─── Material for the task

(* ===== verification/Fp.v ===== *)
(** The field of [secp_p] elements and the ring of integers modulo the group
    order, with the [ring] and [field] tactics over them. *)

From Stdlib Require Import ZArith Lia List Bool Zmod Ring_theory Field.
From S2P Require Import Prelude Primes.
Open Scope Z_scope.

#[export] Existing Instance prime_secp_p.
#[export] Existing Instance prime_secp_n.

(** Residues modulo the field prime and modulo the group order. *)
Abbreviation F := (Zmod secp_p).
Abbreviation Fn := (Zmod secp_n).

Definition F_of_Z (z : Z) : F := Zmod.of_Z secp_p z.
Definition Fn_of_Z (z : Z) : Fn := Zmod.of_Z secp_n z.

Declare Scope F_scope.
Delimit Scope F_scope with F.
Infix "+" := Zmod.add : F_scope.
Infix "-" := Zmod.sub : F_scope.
Infix "*" := Zmod.mul : F_scope.
Infix "/" := Zmod.mdiv : F_scope.
Notation "- x" := (Zmod.opp x) : F_scope.
Notation "x ^ n" := (Zmod.pow x n%Z) : F_scope.
Notation "0" := Zmod.zero : F_scope.
Notation "1" := Zmod.one : F_scope.
Bind Scope F_scope with Zmod.

Section Morphism.
Variable m : Z.

Lemma of_Z_morph : ring_morph (@Zmod.zero m) Zmod.one Zmod.add Zmod.mul Zmod.sub Zmod.opp eq
  0 1 Z.add Z.mul Z.sub Z.opp Z.eqb (Zmod.of_Z m).
Proof.
  split; auto using Zmod.of_Z_0, Zmod.of_Z_1, Zmod.of_Z_add, Zmod.of_Z_mul, Zmod.of_Z_sub, Zmod.of_Z_opp.
  intros x y H. apply Z.eqb_eq in H. now subst.
Qed.

Lemma pow_theory : power_theory (@Zmod.one m) Zmod.mul eq Z.of_N Zmod.pow.
Proof.
  split. intros r n. destruct n as [| p]; cbn [Z.of_N pow_N]; [apply Zmod.pow_0_r |].
  induction p as [p IH | p IH |].
  - cbn [pow_pos]. rewrite Pos2Z.inj_xI. change (2 * Z.pos p + 1) with (Z.succ (2 * Z.pos p)).
    rewrite Zmod.pow_succ_nonneg_r by lia. f_equal. rewrite <- IH, <- Zmod.pow_add_r_nonneg by lia.
    f_equal. lia.
  - cbn [pow_pos]. rewrite <- IH, <- Zmod.pow_add_r_nonneg by lia. f_equal. lia.
  - apply Zmod.pow_1_r.
Qed.
End Morphism.

Ltac F_cst t :=
  lazymatch t with
  | Zmod.zero => constr:(0%Z)
  | Zmod.one => constr:(1%Z)
  | F_of_Z ?z => lazymatch isZcst z with true => z | _ => constr:(InitialRing.NotConstant) end
  | Fn_of_Z ?z => lazymatch isZcst z with true => z | _ => constr:(InitialRing.NotConstant) end
  | _ => constr:(InitialRing.NotConstant)
  end.

Ltac F_pow_cst t :=
  lazymatch isZcst t with
  | true => let n := eval cbv in (Z.to_N t) in n
  | _ => constr:(InitialRing.NotConstant)
  end.

Add Field F_field : (Zmod.field_theory secp_p prime_secp_p)
  (morphism (of_Z_morph secp_p), constants [F_cst], power_tac (pow_theory secp_p) [F_pow_cst]).

Add Field Fn_field : (Zmod.field_theory secp_n prime_secp_n)
  (morphism (of_Z_morph secp_n), constants [F_cst], power_tac (pow_theory secp_n) [F_pow_cst]).

(** * Facts used by the implementations *)

Lemma F_of_Z_mod z : F_of_Z (z mod secp_p) = F_of_Z z.
Proof. apply Zmod.of_Z_mod. Qed.

Lemma F_of_Z_eq x y : F_of_Z x = F_of_Z y <-> x mod secp_p = y mod secp_p.
Proof. apply Zmod.of_Z_inj. Qed.

Lemma F_to_Z_bound (x : F) : 0 <= Zmod.to_Z x < secp_p.
Proof. apply Zmod.unsigned_pos_bound. reflexivity. Qed.

Lemma F_to_of_Z z : Zmod.to_Z (F_of_Z z) = z mod secp_p.
Proof. apply Zmod.unsigned_of_Z. Qed.

Lemma F_of_to_Z (x : F) : F_of_Z (Zmod.to_Z x) = x.
Proof. apply Zmod.of_Z_unsigned. Qed.

Lemma F_eq_dec (x y : F) : {x = y} + {x <> y}.
Proof.
  destruct (Z.eq_dec (Zmod.to_Z x) (Zmod.to_Z y)) as [E | E].
  - left. now apply Zmod.unsigned_inj.
  - right. congruence.
Defined.

Lemma F_mul_0 (x y : F) : (x * y = 0)%F <-> x = 0%F \/ y = 0%F.
Proof. apply Zmod.mul_0_iff_prime, prime_secp_p. Qed.

Lemma F_of_Z_nz z : 0 < z < secp_p -> F_of_Z z <> 0%F.
Proof. intros H E. apply Zmod.of_Z_nz in E; [exact E |]. rewrite Z.mod_small by lia. lia. Qed.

──────

• **What is required**: Only lines holding the string "Abbreviation" are wanted; gather each one from the entries above.

• **Task result**:
Abbreviation F := (Zmod secp_p).
Abbreviation Fn := (Zmod secp_n).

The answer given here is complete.